The problems is what to do from here:
- We can have a very simple VMState format that only allows storing
  simple types (int32_t, uint64_t, timers, buffers of uint8_t, ...)
  Arrays of valid types
  Structs of valid types
  And that is it.  Advantage of this approach, it is very simple to
  create/test/whatever.  Disadvantage: it can't express all the things
  that were done in plain C.  Everybody agrees that we don't want to
  support everything that was done in plain C in the old way.  What we
  are discussing is "how many" things do we want to support.  Notice
  that  we can support _everything_ that we were doing with plain C.
  Anytime that you want to do something strange, you just need to write
  your own marshaling functions and you are done.  You do there
  anything that you want.

  We are here at how we want to develop the format.  People that has
  expressed opinions so far are:
  - Gerd: You do a very simple format, and if the old state can't be
          expressed in simple VMState, you just use the old load
          function.  This maintains VMState clean, and you can load
          everything that was done before. Eventually, we remove the
          old load state functions when we don't support so old format.
  - Anthony: If we leave the old load state functions, they will be
          around forever.  He wants to complicate^Wimprove VMState
          to be able to express everything that was done in plain C.
          Reason: It is better to only have _one_ set of functions.
  - Paul?: I think he told that testing that we can load old state
          is impossible, and it is better to just remove the ability
          of load from old versions (I think this was Paul position, but
          discussion was a month ago, and my memory is not perfect)

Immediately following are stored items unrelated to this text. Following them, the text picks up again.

Lemma commit_prefix h lb k : d0 !! start = Some h -> head_says d0 start [] -> take (length bs) lb = bs ->
  let d := apply_writes (take k (commit_writes h bs vs lb)) d0 in
  if (k <=? length bs)%nat then before_commit d else after_commit d.
Proof.
  intros Hh Hsays Hlb. assert (Hl : length h = BSIZE) by (destruct Hsays as (h0 & Hs & ? & _); by simplify_eq).
  pose proof Hok as (_ & Hall & Hle & Hz). unfold LOGSIZE in Hle.
  assert (Hlw : length (log_writes vs) = length bs) by (unfold log_writes; by rewrite length_imap).
  unfold commit_writes. cbv zeta. set (h1 := put_head h _ lb). set (h2 := put_head h1 0 lb).
  destruct (Nat.leb_spec k (length bs)) as [Hk|Hk].
  { rewrite take_app_le by lia. by eapply log_prefix_before. }
  rewrite take_app_ge by lia. rewrite Hlw, apply_writes_app.
  destruct (k - length bs)%nat as [|j] eqn:E; [lia|]. cbn [take app]. rewrite apply_writes_cons.
  set (d1 := <[start := h1]> (apply_writes (log_writes vs) d0)).
  destruct (put_head_get h (Z.of_nat (length bs)) lb Hl ltac:(unfold LOGSIZE; lia)) as [Hg0 Hgi].
  assert (Hat : forall i b, bs !! i = Some b -> get32 h1 (4 + 4 * i) = Some b).
  { intros i b Hi. pose proof (lookup_lt_Some _ _ _ Hi) as Hlt. unfold h1. rewrite Hgi by lia.
    rewrite <- Hlb in Hi. apply lookup_take_Some in Hi as [Hi _]. rewrite Hi. cbn.
    rewrite <- Hlb in Hall. rewrite Forall_lookup in Hall. 
    destruct (Hall i b) as [? _]; [rewrite lookup_take_lt by done; done|]. by rewrite u32_small by lia. }
  assert (Hd1 : head_says d1 start bs).
  { exists h1. unfold d1. rewrite lookup_insert_eq. split_and!; [done|unfold h1; by rewrite put_head_length| |done].
    fold h1 in Hg0. rewrite Hg0, u32_small by lia. done. }
  assert (Hv1 : forall i v, vs !! i = Some v -> d1 !! (start + Z.of_nat i + 1) = Some v).
  { intros i v Hi. unfold d1. rewrite lookup_insert_ne by lia. by apply log_writes_at. }
  assert (Hh1 : forall b, ~ in_log start size b -> d1 !! b = d0 !! b).
  { intros b Hb. unfold d1. rewrite lookup_insert_ne by (intros <-; by apply Hb, start_in_log).
    apply apply_writes_other. intros Hin. apply Hb, (proj1 (log_writes_fresh vs ltac:(lia)) b Hin). }
  destruct (take_snoc_writes j (zip bs vs) (start, h2)) as [-> | ->].
  - right. split_and!.
    + destruct Hd1 as (x & Hx). exists x. rewrite apply_writes_other; [done|]. apply zip_not_log, start_in_log.
    + intros i v Hi. rewrite apply_writes_other; [by apply Hv1|]. apply zip_not_log.
      apply lookup_lt_Some in Hi. unfold in_log. lia.
    + intros b Hb. destruct (apply_writes_take (zip bs vs) d1 b j zip_NoDup) as [->|H]; [left; by apply Hh1|right; apply H].
  - left. rewrite apply_writes_app. split; [apply head_says_put; [unfold h1; by rewrite put_head_length|done]|].
    intros b Hb. rewrite head_write_other by done. apply apply_writes_redo; [apply zip_NoDup|left; by apply Hh1].
Qed.

End Atomic.

(** With the transaction's copies, the new disk is what the file system sees. *)
Lemma new_disk_current s bs b : log_inv s bs -> new_disk (ddisk (lblk s)) bs (copies s bs) !! b = current s b.
Proof.
  intros Hi. unfold new_disk, current. pose proof (copies_length s bs) as Hl.
  destruct (dirty (lblk s) !! b) as [v|] eqn:E.
  - assert (Hin : b ∈ bs) by (apply (li_dirty _ _ Hi); by rewrite E).
    apply list_elem_of_lookup in Hin as [i Hb]. apply apply_writes_in; [by apply zip_NoDup, Hl; apply Hi|].
    apply list_elem_of_lookup. exists i. apply lookup_zip_with_Some. exists b, v. split_and!; [done|done|].
    unfold copies. rewrite list_lookup_fmap, Hb. cbn. by rewrite E.
  - apply apply_writes_other. rewrite zip_fst by done. intros Hin%(li_dirty _ _ Hi). rewrite E in Hin. by destruct Hin.
Qed.

Lemma wrote_writes w s : dwrites (lblk (wrote w s)) = dwrites (lblk s) ++ w.
Proof. done. Qed.

(** C2. However a commit is cut short, and however often the recoveries after it
    are, the recovery that completes leaves the file system's blocks all as they
    were before the transaction or all as the transaction made them; which of
    the two is decided by the header write, the write after those of the log. *)
Theorem commit_crash_atomic s bs :
  log_inv s bs -> bs <> [] ->
  exists s' w, commit s = Ret tt s' /\ dwrites (lblk s') = dwrites (lblk s) ++ w /\ length w = (2 * length bs + 2)%nat /\
    forall dev k d, recrashed dev (apply_writes (take k w) (ddisk (lblk s))) d ->
      exists s2, recover_from_log (fresh d start size dev) = Ret tt s2 /\ dirty (lblk s2) = ∅ /\
        forall b, ~ in_log start size b ->
          ddisk (lblk s2) !! b = if (k <=? length bs)%nat then ddisk (lblk s) !! b else current s b.
Proof.
  intros Hi Hne. destruct (li_empty _ _ Hi) as (h & Hh & _).
  destruct (commit_ok s bs h Hi Hne Hh) as (s' & Hc & Hblk & _).
  pose proof (copies_length s bs) as Hl. set (w := commit_writes h bs (copies s bs) (lh_block s)) in *.
  assert (Hhome : forall b, b ∈ bs -> is_Some (ddisk (lblk s) !! b)).
  { intros b Hb. eapply disk_ok_mapped; [apply Hi|]. destruct (li_ok _ _ Hi) as (_ & Hall & _).
    rewrite Forall_forall in Hall. by destruct (Hall b Hb). }
  exists s', w. split_and!; [done|by rewrite Hblk, wrote_writes| |].
  { unfold w, commit_writes, log_writes. rewrite !length_app, length_imap, length_zip_with. cbn. lia. }
  intros dev k d Hd.
  pose proof (commit_prefix (ddisk (lblk s)) bs (copies s bs) (li_ok _ _ Hi) Hl h (lh_block s) k Hh
                (li_empty _ _ Hi) (proj2 (proj2 (proj2 (li_head _ _ Hi))))) as Hp. cbv zeta in Hp. fold w in Hp.
  destruct (k <=? length bs)%nat.
  - assert (Hb : before_commit (ddisk (lblk s)) d).
    { eapply recrashed_keeps; [|exact Hd|exact Hp]. intros x Hx. by apply (before_recovers). }
    destruct (before_recovers (ddisk (lblk s)) dev d Hb) as (s2 & ? & _ & ? & _ & ?). eauto.
  - assert (Ha : after_commit (ddisk (lblk s)) bs (copies s bs) d).
    { eapply recrashed_keeps; [|exact Hd|exact Hp]. intros x Hx. apply after_recovers; [apply Hi|done|done|done]. }
    destruct (after_recovers (ddisk (lblk s)) bs (copies s bs) (li_ok _ _ Hi) Hl Hhome dev d Ha) as (s2 & ? & _ & ? & _ & Hx).
    exists s2. split_and!; [done|done|]. intros b Hb. rewrite Hx by done. by apply new_disk_current.
Qed.

(** ** Transactions *)

Lemma apply_writes_disk_ok w d : disk_ok N d -> Forall (fun x => length x.2 = BSIZE) w -> disk_ok N (apply_writes w d).
Proof.
  revert d. induction w as [|[b v] w IH]; intros d Hd Hw; [done|]. apply Forall_cons in Hw as [Hv Hw].
  rewrite apply_writes_cons. apply IH; [|done]. intros b' Hb'. destruct (decide (b = b')) as [->|].
  - exists v. by rewrite lookup_insert_eq.
  - rewrite lookup_insert_ne by done. by apply Hd.
Qed.

Lemma wrote_dirty_in w s b : b ∈ w.*1 -> dirty (lblk (wrote w s)) !! b = None.
Proof.
  intros Hin. apply list_elem_of_fmap in Hin as ([b' v] & -> & Hin). apply list_elem_of_split in Hin as (w1 & w2 & ->).
  cbn [fst]. change (w1 ++ (b', v) :: w2) with (w1 ++ [(b', v)] ++ w2). rewrite !wrote_app. apply wrote_dirty.
  unfold wrote at 1. cbn. apply lookup_delete_eq.
Qed.
(* ===== verification/Sleeplock.v ===== *)
(** * Sleeplock: the long-term locks of sleeplock.c

    A sleep lock is its [locked] word and the pid of its holder; its name is
    only printed.  Each operation is one critical section of the spin lock
    inside.  [acquiresleep] is cut where it sleeps: a leg that finds the lock
    held returns [false], and the process runs another leg when it is woken.
    [slwakes] counts the calls of [wakeup(lk)]. *)

From S2P Require Import Prelude.

Record sleeplock := SleepLock { sl_locked : Z; sl_pid : Z; slwakes : nat }.
#[export] Instance eta_sleeplock : Eta sleeplock := fun r => SleepLock (sl_locked r) (sl_pid r) (slwakes r).

Definition initsleeplock : M sleeplock unit := modify (fun l => l <| sl_locked := 0 |> <| sl_pid := 0 |>).

Definition acquiresleep (pid : Z) : M sleeplock bool :=
  l ← gets (fun l => l);
  if negb (sl_locked l =? 0) then mret false
  else modify (fun l => l <| sl_locked := 1 |> <| sl_pid := pid |>);; mret true.

Definition releasesleep : M sleeplock unit :=
  modify (fun l => l <| sl_locked := 0 |> <| sl_pid := 0 |> <| slwakes ::= S |>).

Definition holdingsleep (pid : Z) : M sleeplock bool :=
  l ← gets (fun l => l); mret (negb (sl_locked l =? 0) && (sl_pid l =? pid)).

(** ** Processes at a sleep lock

    Each process is outside, trying (about to run a leg of [acquiresleep]),
    asleep on the lock, or holding it.  The sleepers are woken by the calls of
    [wakeup(lk)] that an operation makes, and by nothing else. *)

Inductive slpc := SlOut | SlTrying | SlAsleep | SlHolds.
#[export] Instance slpc_eq : EqDecision slpc.
Proof. solve_decision. Defined.

Definition sl_woken (p : slpc) : slpc := match p with SlAsleep => SlTrying | p => p end.

(** The processes after an operation that took the lock from [l] to [l']. *)
Definition sl_wakes (l l' : sleeplock) (ps : list slpc) : list slpc :=
  if (slwakes l <? slwakes l')%nat then sl_woken <$> ps else ps.

Inductive slstep (pids : list Z) : sleeplock * list slpc -> sleeplock * list slpc -> Prop :=
| sl_ask l ps i : ps !! i = Some SlOut -> slstep pids (l, ps) (l, <[i := SlTrying]> ps)
| sl_leg l ps i pid r l' :
    ps !! i = Some SlTrying -> pids !! i = Some pid -> acquiresleep pid l = Ret r l' ->
    slstep pids (l, ps) (l', sl_wakes l l' (<[i := if r : bool then SlHolds else SlAsleep]> ps))
| sl_rel l ps i l' :
    ps !! i = Some SlHolds -> releasesleep l = Ret tt l' ->
    slstep pids (l, ps) (l', sl_wakes l l' (<[i := SlOut]> ps)).

Record sl_inv (pids : list Z) (l : sleeplock) (ps : list slpc) : Prop := {
  sl_free : sl_locked l = 0 -> SlHolds ∉ ps /\ SlAsleep ∉ ps;
  sl_held : sl_locked l <> 0 -> exists i pid, ps !! i = Some SlHolds /\ pids !! i = Some pid /\ sl_pid l = pid;
  sl_one : forall i j, ps !! i = Some SlHolds -> ps !! j = Some SlHolds -> i = j
}.

Lemma acquiresleep_cases pid l : acquiresleep pid l =
  if sl_locked l =? 0 then Ret true (l <| sl_locked := 1 |> <| sl_pid := pid |>) else Ret false l.
Proof. unfold acquiresleep. msimp. by destruct (sl_locked l =? 0). Qed.

Lemma not_in_insert {A} (l : list A) i x y : x ∉ l -> x <> y -> x ∉ <[i := y]> l.
Proof.
  intros Hx Hne Hin. apply list_elem_of_lookup in Hin as [j Hj].
  destruct (decide (i = j)) as [<-|Hij].
  - apply list_lookup_insert_Some in Hj as [(_ & ? & _)|(? & _)]; done.
  - rewrite list_lookup_insert_ne in Hj by done. by eapply Hx, list_elem_of_lookup_2.
Qed.

Lemma insert_holds_other (ps : list slpc) i j p : p <> SlHolds -> ps !! i <> Some SlHolds ->
  <[i := p]> ps !! j = Some SlHolds <-> ps !! j = Some SlHolds.
Proof.
  intros Hp Hi. destruct (decide (i = j)) as [<-|Hij]; [|by rewrite list_lookup_insert_ne].
  split; [|done]. intros Hj. apply list_lookup_insert_Some in Hj as [(_ & ? & _)|(? & _)]; done.
Qed.

Lemma sl_inv_step pids l ps l' ps' : sl_inv pids l ps -> slstep pids (l, ps) (l', ps') -> sl_inv pids l' ps'.
Proof.
  intros [Hf Hh H1] Hs. inversion Hs as [? ? i Hi|? ? i pid r ? Hi Hpid Ha|? ? i ? Hi Hr]; simplify_eq.
  - assert (Ho : forall j, <[i := SlTrying]> ps !! j = Some SlHolds <-> ps !! j = Some SlHolds)
      by (intros j; apply insert_holds_other; [done|by rewrite Hi]).
    split; [intros [? ?]%Hf; split; by apply not_in_insert| |].
    + intros (j & pid & Hj & ?)%Hh. exists j, pid. by rewrite Ho.
    + intros j k. rewrite !Ho. apply H1.
  - rewrite acquiresleep_cases in Ha. destruct (Z.eqb_spec (sl_locked l) 0) as [E|E]; simplify_eq;
      unfold sl_wakes; cbn [slwakes setf]; rewrite Nat.ltb_irrefl.
    + destruct (Hf E) as [Hno _]. split; [done| |].
      * intros _. exists i, pid. by rewrite list_lookup_insert_eq by (by eapply lookup_lt_Some).
      * assert (Ho : forall j, <[i := SlHolds]> ps !! j = Some SlHolds -> j = i).
        { intros j Hj. destruct (decide (i = j)); [done|]. rewrite list_lookup_insert_ne in Hj by done.
          exfalso. by eapply Hno, list_elem_of_lookup_2. }
        intros j k Hj%Ho Hk%Ho. congruence.
    + assert (Ho : forall j, <[i := SlAsleep]> ps !! j = Some SlHolds <-> ps !! j = Some SlHolds)
        by (intros j; apply insert_holds_other; [done|by rewrite Hi]).
      split; [done| |intros j k; rewrite !Ho; apply H1].
      intros _. destruct (Hh E) as (j & p & Hj & ?). exists j, p. by rewrite Ho.
  - injection Hr as <-. unfold sl_wakes. cbn [slwakes setf]. rewrite (proj2 (Nat.ltb_lt _ _) (Nat.lt_succ_diag_r (slwakes l))).
    assert (Hno : forall p, p = SlHolds \/ p = SlAsleep -> p ∉ sl_woken <$> <[i := SlOut]> ps).
    { intros p Hp (q & -> & Hq)%list_elem_of_fmap. destruct q; cbn in Hp; try (by destruct Hp).
      apply list_elem_of_lookup in Hq as [j Hj]. destruct (decide (i = j)) as [<-|Hij].
      - rewrite list_lookup_insert_eq in Hj by (by eapply lookup_lt_Some). done.
      - rewrite list_lookup_insert_ne in Hj by done. by pose proof (H1 i j Hi Hj). }
    split; [intros _; split; apply Hno; eauto|done|].
    intros j k Hj. exfalso. eapply (Hno SlHolds); [by left|by eapply list_elem_of_lookup_2].
Qed.

Lemma sl_inv_reachable pids l n x : sl_locked l = 0 -> rtc (slstep pids) (l, replicate n SlOut) x -> sl_inv pids x.1 x.2.
Proof.
  intros H0 Hr. assert (Hi : sl_inv pids (l, replicate n SlOut).1 (l, replicate n SlOut).2).
  { split; cbn; [intros _; split; intros [? _]%elem_of_replicate; done|done|].
    intros i j Hi. apply lookup_replicate in Hi as [? _]. done. }
  revert Hi. induction Hr as [|[l1 p1] [l2 p2] z Hs Hr IH]; intros Hi; [done|]. apply IH. by eapply sl_inv_step.
Qed.

(** C37. Over every interleaving at most one process holds the lock, its pid is the
    recorded one, and no process sleeps on a free lock: the wakeup that every
    release makes, under the lock, reaches those that wait. *)
Theorem sleeplock_exclusive pids l n l' ps :
  sl_locked l = 0 -> rtc (slstep pids) (l, replicate n SlOut) (l', ps) ->
  (forall i j, ps !! i = Some SlHolds -> ps !! j = Some SlHolds -> i = j) /\
  (forall i, ps !! i = Some SlHolds -> pids !! i = Some (sl_pid l') /\ sl_locked l' <> 0) /\
  (SlAsleep ∈ ps -> exists i, ps !! i = Some SlHolds).
Proof.
  intros H0 Hr. destruct (sl_inv_reachable pids l n _ H0 Hr) as [Hf Hh H1]. cbn in *. split_and!; [done| |].
  - intros i Hi. assert (Hl : sl_locked l' <> 0).
    { intros E. destruct (Hf E) as [Hno _]. by eapply Hno, list_elem_of_lookup_2. }
    split; [|done]. destruct (Hh Hl) as (j & pid & Hj & Hp & ->). by rewrite (H1 i j Hi Hj).
  - intros Ha. destruct (decide (sl_locked l' = 0)) as [E|E]; [by destruct (Hf E)|].
    destruct (Hh E) as (i & _ & ? & _). eauto.
Qed.

(** Process 1 takes the lock, process 0 goes to sleep, 1 releases it, and 0, which
    that has woken, takes it. *)
Lemma sleeplock_exclusive_witness :
  let l := SleepLock 1 7 1 in let ps := [SlHolds; SlOut] in
  (forall i j, ps !! i = Some SlHolds -> ps !! j = Some SlHolds -> i = j) /\
  (forall i, ps !! i = Some SlHolds -> [7; 8] !! i = Some (sl_pid l) /\ sl_locked l <> 0) /\
  (SlAsleep ∈ ps -> exists i, ps !! i = Some SlHolds).
Proof.
  apply (sleeplock_exclusive [7; 8] (SleepLock 0 0 0) 2 (SleepLock 1 7 1) [SlHolds; SlOut]); [reflexivity|].
  eapply rtc_l; [apply (sl_ask _ _ _ 0%nat); reflexivity|].
  eapply rtc_l; [apply (sl_ask _ _ _ 1%nat); reflexivity|].
  eapply rtc_l; [apply (sl_leg _ _ _ 1%nat 8 true (SleepLock 1 8 0)); reflexivity|].
  eapply rtc_l; [apply (sl_leg _ _ _ 0%nat 7 false (SleepLock 1 8 0)); reflexivity|].
  eapply rtc_l; [apply (sl_rel _ _ _ 1%nat (SleepLock 0 0 1)); reflexivity|].
  eapply rtc_l; [apply (sl_leg _ _ _ 0%nat 7 true (SleepLock 1 7 1)); reflexivity|].
  apply rtc_refl.
Defined.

I guess that if I am misinterpreting anyone;, they will let you know,
don't worry :) As you can see, what we are searching here is the less
bad solution, All have advantages and disadvantages, and none is
"perfect" or obviously better than the others.

ToDo: Port all devices (for instance of a typical pc) to current simple
      VMState and see how many things we are missing (Beware: Dragons in
      virtio)

Another day, another problem, this time called: Optional features.

How do we deal with optional features?
- We add feature bits (something like PCI does with optional features,
  the exact implementation is not important).  When we add an optional
  feature  to a driver, we just implement the save function as:
   - if we are using the feature, we add the feature bit indicating that
     we are using the feature, and we save the state for that feature.
   - at load time: If we find a feature that we don't understand, we
     just abort the load.
   - at load time: if you miss a feature that you need -> you also abort
  This has a nice advantage, if you load the state from old qemu, you
  don't use the new feature, and you save the state -> you can still
  load the state in old qemu (this is a nice theory, we don't know how
  it would work on practice).  Another advantage is that you can code
  and test each option separately. Michael S. Tsirkin likes this mode.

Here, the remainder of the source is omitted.